Acetylcholinesterase (AChE) activities were determined as affected by exposure to sublethal doses of fenobucarb (BPMC) on Nile tilapia. Fish were exposed for different periods, namely: 0, 7, 14, 21, and 28 days. AChE activities of brain and muscle tissues were measured spectrophotometrically.
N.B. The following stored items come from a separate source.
Lemma rfind_from_byte_spec (b : byte) (s : bytes) (k : Z) :
  0 <= k ->
  (rfind_from [b] s k = -1 /\ forall j, s !! j <> Some b)
  \/
  (exists j, rfind_from [b] s k = k + Z.of_nat j /\ s !! j = Some b /\
     forall m, (j < m)%nat -> s !! m <> Some b).
Proof.
  revert k. induction s as [|c s IH]; intros k Hk.
  - left. split; [done|]. intros j. by rewrite lookup_nil.
  - cbn [rfind_from].
    destruct (IH (k + 1)) as [[H1 H2] | (j & H1 & H2 & H3)]; [lia| |].
    + rewrite H1. simpl (-1 =? -1).  cbv iota.
      destruct (startswith [b] (c :: s)) eqn:E.
      * right. exists 0%nat. apply startswith_byte in E.
        repeat split; [lia|done|]. intros [|m] Hm; [lia|]. simpl. apply H2.
      * left. split; [done|]. intros [|j]; [|apply H2].
        intros H. apply startswith_byte in H. congruence.
    + rewrite H1. destruct (k + 1 + Z.of_nat j =? -1) eqn:E; [lia|].
      right. exists (S j). repeat split; [lia|done|].
      intros [|m] Hm; [lia|]. simpl. apply H3. lia.
Qed.

Lemma slice_in_range (s : bytes) (a b : nat) :
  (a <= b)%nat -> (b <= length s)%nat ->
  slice s (Z.of_nat a) (Z.of_nat b) = take (b - a) (drop a s).
Proof.
  intros Hab Hb. unfold slice, clamp_index.
  destruct (Z.of_nat a <? 0) eqn:Ea; [lia|].
  destruct (Z.of_nat b <? 0) eqn:Eb; [lia|].
  rewrite !Z.min_l by lia. f_equal; [lia|]. f_equal. lia.
Qed.

Lemma first_occurrence_unique (sub s : bytes) (i j : nat) :
  first_occurrence sub s i -> first_occurrence sub s j -> i = j.
Proof.
  intros [Hi Hi'] [Hj Hj'].
  destruct (Nat.lt_trichotomy i j) as [H | [H | H]]; [|done|].
  - destruct (Hj' _ H Hi).
  - destruct (Hi' _ H Hj).
Qed.

Lemma last_byte_occurrence_unique (b : byte) (s : bytes) (i j : nat) :
  last_byte_occurrence b s i -> last_byte_occurrence b s j -> i = j.
Proof.
  intros [Hi Hi'] [Hj Hj'].
  destruct (Nat.lt_trichotomy i j) as [H | [H | H]]; [|done|].
  - destruct (Hi' _ H Hj).
  - destruct (Hj' _ H Hi).
Qed.

(** [find] returns [-1] exactly when the pattern occurs nowhere, and the
    first offset otherwise. *)
Lemma find_spec (sub s : bytes) :
  (find s sub = -1 /\ forall i, ~ occurs_at sub s i)
  \/ (exists i, find s sub = Z.of_nat i /\ first_occurrence sub s i).
Proof.
  unfold find.
  destruct (find_from_spec sub s 0) as [[H1 H2] | (i & H1 & H2 & H3 & H4)];
    [lia| |].
  - left. split; [done|]. intros i [Hi Hocc].
    apply startswith_occurs in Hocc. rewrite H2 in Hocc; done.
  - right. exists i. split; [lia|]. split.
    + by apply startswith_occurs_at.
    + intros j Hj [Hj' Hocc]. apply startswith_occurs in Hocc.
      rewrite H4 in Hocc; done.
Qed.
The sublethal doses of the insecticide did not induce treatment-related poisoning but were enough to significantly induce effects on the hepatosomatic index. The concentration used was also enough to significantly induce AChE inhibition on brain and muscle. AChE inhibitions were significantly different between unexposed and exposed fish in both brain (KW=14.02, P<0.05) and muscle (KW=6.87, P<0.05) tissues. The inhibition on brain AChE was highest on the 14 day-exposed fish. The inhibition on muscle AChE was highest on the 21-day-exposed fish which could be due to the direct exposure of muscle tissues to toxicants. The sensitivity of the relative liver weights and AChE activity of Nile tilapia could therefore be used as potential bioindicator of carbamate insecticide contaminated waters.

Keywords: fenobucarb (BPMC), acetylcholinesterase (AChE) inhibition, bioindicator, Nile tilapia, Oreochromis niloticus Linn.